> Data for this exercise

(* ===== verification/ServingProps.v ===== *)
(** * ServingProps: the requests of the SMF are answered in the end

    What [Answering.v] and [Serving.v] come to, and two schedules that show why the theorem has to
    leave out heartbeats, and responses that are matched to a request and not passed on. Why it has
    to leave out the locks of nodes is in [ForwardProps.v]. *)

From Stdlib Require Import Strings.Byte Strings.String.
From S2P Require Import Prelude GoNet NodeId Relay RelayTraces UpfAddrs SmfAddr UpfTxns UpfTable.
From S2P Require Import Pfcp Consumers Goroutine Fairness Ownership World Udp Handler Forward Process.
From S2P Require Import System SystemInv Ledger Custody Liveness Channels Stopping Quiet Answering.
From S2P Require Import Serving SystemProps.
Import SystemDemo.

#[local] Open Scope list_scope.
#[local] Open Scope Z_scope.

Section Theorems.
Context `{L : PfcpLib, !PfcpLaws L, !MapRange string, !MapRange Z} (e : Environment).
Context (st : nat -> system (L := L)) (lb : nat -> option label).

(** C3. Every request of the SMF is answered in the end. In every fair run, the goroutine of an HTTP
    request accepted that asks for an association or for a session to be forwarded is started and
    comes to its end: the lock it waits for comes free, and the answer it waits for is sent to it,
    by whoever dispatches the response or, on silence, by the goroutine of its transaction. So it is
    unless the process ends, or a response with its number is read that none of the handlers passes
    on, or a channel registered under its number is dropped from the table, after which nothing is
    sent into it: the repetition of the request does that. And where a panic has left the lock of a
    node read-locked, the goroutine that has an association response to store may be kept by it, and
    so may a request for an association that has been made before. *)
Theorem request_served n remoteAddr readFailed body msg :
  fair_process e st lb -> goHandler remoteAddr readFailed body ∈ spawned (st n).2 ->
  asked body = Some msg -> MessageType msg <> HeartbeatRequest -> 0 <= Sequence msg < 2 ^ 24 ->
  exists m, (n <= m)%nat /\
    (~ alive over (st m) \/
     (exists i k, (n <= k < m)%nat /\ (length (st k).1 <= i)%nat /\
        (st (S k)).1 !! i = Some (goCode e (goHandler remoteAddr readFailed body)) /\
        (st m).1 !! i = Some (Ret ())) \/
     (exists k rsp a, (n <= k <= m)%nat /\ goDispatch rsp a ∈ spawned (st k).2 /\
        IsResponse rsp = true /\ Sequence rsp = Sequence msg /\
        (conclusive rsp = false \/
         (MessageType rsp = AssociationSetupResponse /\ leftLocked (upfs (st m).2)))) \/
     (MessageType msg = AssociationSetupRequest /\ leftLocked (upfs (st m).2)) \/
     (exists ch, txns (st m).2 !! Sequence msg = Some (Some ch) /\
        forall k, (m < k)%nat ->
          chans (st k).2 !! ch = None /\ forall s, txns (st k).2 !! s <> Some (Some ch))).
Proof.
  intros Hf Hg Ha Ht Hb. destruct (spawned_starts e st lb Hf n _ Hg) as (k & Hk & [He|[Hl Hgk]]); [exists k; auto|].
  destruct (fork_stands env_step (startAll e) over clock st lb k
    (goCode e (goHandler remoteAddr readFailed body))) as (i & Hlen & Hi & _);
    [apply (fair_run _ _ _ _ _ _ (runs_fair _ _ _ Hf))|done|by apply list_elem_of_fmap_2|].
  destruct (proceeds_ends env_step (startAll e) over clock st lb i
    (stop st n (Sequence msg) (MessageType msg = AssociationSetupRequest)) (runs_fair _ _ _ Hf) _ (fun _ _ => True) (S k) Hi)
    as (m & Hm & [(j & Hj & Hp)|[He|Hr]]).
  - by apply (proceeds_serveRequest e st lb Hf i n (Sequence msg) _ _ _ _ msg); [lia|..].
  - exists j. split; [lia|].
    destruct Hp as [[(k' & rsp & a & Hk' & Hd & [Hr Hs] & Hc)|(ch & Hch & Hl')]|[Hasso Hlk]].
    + right. right. left. by exists k', rsp, a.
    + right. right. right. right. exists ch. split; [done|]. intros m' Hm'.
      by destruct (forsaken_stays e st lb Hf ch (S j) m' Hm' Hl') as (_ & ? & ?).
    + right. right. right. by left.
  - exists m. split; [lia|by left].
  - exists m. split; [lia|]. right. left. exists i, k. split_and!; [lia|lia|done|done|done].
Qed.
End Theorems.

(** ** Schedules *)

Module ServingDemo.
(** The SMF asks for a session to be deleted: 5 is the handler, and 6 sends the request. *)
Definition asks : list move :=
  boot ++ [Request "10.42.0.9:40312" deletion; Fork] ++ steps 5 12 ++ [Fork] ++ steps 6 3.

(** The user plane's answer is read, and dispatched by 7; the handler replies, and the transaction
    ends. Then a signal comes. *)
Definition served : list move :=
  asks ++ [Datagram (packet SessionDeletionResponse 5) upf] ++ steps 4 10 ++ [Fork] ++
  steps 7 2 ++ steps 5 2 ++ steps 6 4 ++
  [Signal; Run 0 1] ++ steps 0 2 ++ steps 2 2 ++ steps 8 3 ++ steps 2 2 ++ steps 0 3.

(** Another response that happens to carry the number comes first, from another address; it ends the
    transaction, and its handler (7) does not pass it on. The user plane's answer, read after it,
    finds no transaction. *)
Definition swallowed : list move :=
  asks ++ [Datagram (packet SessionReportResponse 5) smf] ++ steps 4 10 ++ [Fork] ++
  steps 7 1 ++ steps 6 4 ++ [Datagram (packet SessionDeletionResponse 5) upf] ++ steps 8 7 ++ [Fork].

(** A heartbeat is written three times, and its transaction times out. *)
Definition unreported : list move :=
  forwarded ++
  steps 6 3 ++ [Tick (4 * Second); Run 6 1] ++ steps 6 2 ++ [Tick (8 * Second); Run 6 1] ++
  steps 6 2 ++ [Tick (12 * Second); Run 6 1] ++ steps 6 3.

(** Goroutine 5, the handler of the request with number 5, waits for its channel 0, which is empty
    and registered; the number has no transaction; no datagram is to be read, no goroutine to be
    started; and of the others only those go on that run as long as the process does: [main], the
    loop that refreshes names, [udp.Run], the listener, and [reader]. *)
Record abandoned (reader : nat) (s : @system DemoLib) : Prop := {
  ab_registered : txns s.2 !! 5 = Some (Some 0%nat);
  ab_empty : chans s.2 = ∅;
  ab_waits : exists f k, s.1 !! 5%nat = Some (Act f k) /\ f 0%nat s.2 = None;
  ab_untracked c : slot c 5 (udp s.2) = None;
  ab_nothing : spawned s.2 = [] /\ inbox s.2 = [];
  ab_others j : (j ∉ [0; 1; 2; 3; 5; reader])%nat -> (j < length s.1)%nat -> s.1 !! j = Some (Ret ());
}.

Definition finishedAt (s : @system DemoLib) (j : nat) : bool :=
  match s.1 !! j with Some (Ret _) => true | _ => false end.

Definition isAbandoned (reader : nat) (s : @system DemoLib) : bool :=
  bool_decide (txns s.2 !! 5 = Some (Some 0%nat)) && (bool_decide (map_to_list (chans s.2) = []) &&
  (match s.1 !! 5%nat with
   | Some (Act f _) => match f 0%nat s.2 with None => true | _ => false end
   | _ => false
   end &&
   (bool_decide (map_Forall (fun c _ => slot c 5 (udp s.2) = None) (consumers (udp s.2))) &&
    (match spawned s.2, inbox s.2 with [], [] => true | _, _ => false end &&
     bool_decide (Forall (fun j => (j ∈ [0; 1; 2; 3; 5; reader])%nat \/ finishedAt s j = true)
                         (seq 0 (length s.1))))))).

Lemma isAbandoned_abandoned reader s : isAbandoned reader s = true -> abandoned reader s.
Proof.
  unfold isAbandoned. intros [H1 [H2 [H3 [H4 [H5 H6]%andb_prop]%andb_prop]%andb_prop]%andb_prop]%andb_prop.
  apply bool_decide_eq_true in H1, H2, H4, H6. apply map_to_list_empty_iff in H2. split; [done|done| | | |].
  - destruct (s.1 !! 5%nat) as [[| |f k]|]; try done. exists f, k. split; [done|]. by destruct (f 0%nat s.2).
  - intros c. destruct (consumers (udp s.2) !! c) as [t|] eqn:Hc; [by apply (H4 c t)|].
    unfold slot. by rewrite Hc.
  - by destruct (spawned s.2), (inbox s.2).
  - intros j Hj Hlt. destruct (proj1 (Forall_forall _ _) H6 j) as [|Hf]; [apply elem_of_seq; lia|done|].
    unfold finishedAt in Hf. by destruct (s.1 !! j) as [[[]| |]|].
Qed.
End ServingDemo.
Import ServingDemo.

(** C21. A request can be left without an answer, and with nobody left to give one, in two ways.
    A heartbeat whose transaction times out: it is sent with no one to tell of a failure. And any
    request, by a response to something else: a response is matched by its number alone, wherever it
    comes from and whatever it is; matched, it ends the request's transaction, although nothing hands
    it to the one who waits. In the second schedule the user plane's own answer, which is read
    after that, is read in vain. *)
Theorem requests_abandoned :
  (exists s, doMoves env unreported start = Some s /\ rtc (system_move env) start s /\ abandoned 4 s) /\
  (exists s, doMoves env swallowed start = Some s /\ rtc (system_move env) start s /\ abandoned 9 s).
Proof.
  split.
  - destruct (schedule_reaches unreported (isAbandoned 4)) as (s & Hs & Hr & HP); [vm_compute; reflexivity|].
    exists s. split; [exact Hs|]. split; [exact Hr|]. exact (isAbandoned_abandoned 4 s HP).
  - destruct (schedule_reaches swallowed (isAbandoned 9)) as (s & Hs & Hr & HP); [vm_compute; reflexivity|].
    exists s. split; [exact Hs|]. split; [exact Hr|]. exact (isAbandoned_abandoned 9 s HP).
Qed.

(** ** Witness *)

(** The schedule [served], after which nothing happens. *)
Definition servedRun : nat -> @system DemoLib := stateAt start (trace env served start).
Definition servedLabels : nat -> option label := labelAt (trace env served start).

Lemma served_fair : fair_process env servedRun servedLabels.
Proof.
  split.
  - exists 1000, (fun _ => None). unfold servedRun. by destruct (trace env served start).
  - destruct (schedule_reaches served (fun s => exited (proc s.2))) as (s & Hs & _ & Hx);
      [vm_compute; reflexivity|].
    apply finished_fair; [apply _|]. exact (trace_finished env served start s Hs Hx).
Qed.

Lemma request_served_witness :
  exists m, (10 <= m)%nat /\
    (~ alive over (servedRun m) \/
     (exists i k, (10 <= k < m)%nat /\ (length (servedRun k).1 <= i)%nat /\
        (servedRun (S k)).1 !! i =
          Some (goCode env (goHandler "10.42.0.9:40312"%string false (Some deletion))) /\
        (servedRun m).1 !! i = Some (Ret ())) \/
     (exists k (rsp : @Message DemoLib) a, (10 <= k <= m)%nat /\ goDispatch rsp a ∈ spawned (servedRun k).2 /\
        IsResponse rsp = true /\ Sequence rsp = 5 /\
        (conclusive rsp = false \/
         (MessageType rsp = AssociationSetupResponse /\ leftLocked (upfs (servedRun m).2)))) \/
     (MessageType (Demo.mk 54 5 0 Demo.noFields : @Message DemoLib) = AssociationSetupRequest /\
        leftLocked (upfs (servedRun m).2)) \/
     (exists ch, txns (servedRun m).2 !! 5 = Some (Some ch) /\
        forall k, (m < k)%nat ->
          chans (servedRun k).2 !! ch = None /\ forall s, txns (servedRun k).2 !! s <> Some (Some ch))).
Proof.
  assert (H : spawned (servedRun 10).2 =
    [goHandler "10.42.0.9:40312"%string false (Some deletion)]) by (vm_compute; reflexivity).
  refine (@request_served DemoLib _ _ _ env servedRun servedLabels 10 "10.42.0.9:40312"%string false (Some deletion)
    (Demo.mk 54 5 0 Demo.noFields) served_fair _ _ _ _).
  - rewrite H. apply list_elem_of_singleton. reflexivity.
  - vm_compute. reflexivity.
  - vm_compute. discriminate.
  - vm_compute. split; [discriminate|reflexivity].
Defined.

> Problem to work on
The lines to return begin at the first line of the records and end at the line holding "#[local] Open Scope Z_scope."; please return them exactly, including both, and nothing beyond.

> Task result
(* ===== verification/ServingProps.v ===== *)
(** * ServingProps: the requests of the SMF are answered in the end

    What [Answering.v] and [Serving.v] come to, and two schedules that show why the theorem has to
    leave out heartbeats, and responses that are matched to a request and not passed on. Why it has
    to leave out the locks of nodes is in [ForwardProps.v]. *)

From Stdlib Require Import Strings.Byte Strings.String.
From S2P Require Import Prelude GoNet NodeId Relay RelayTraces UpfAddrs SmfAddr UpfTxns UpfTable.
From S2P Require Import Pfcp Consumers Goroutine Fairness Ownership World Udp Handler Forward Process.
From S2P Require Import System SystemInv Ledger Custody Liveness Channels Stopping Quiet Answering.
From S2P Require Import Serving SystemProps.
Import SystemDemo.

#[local] Open Scope list_scope.
#[local] Open Scope Z_scope.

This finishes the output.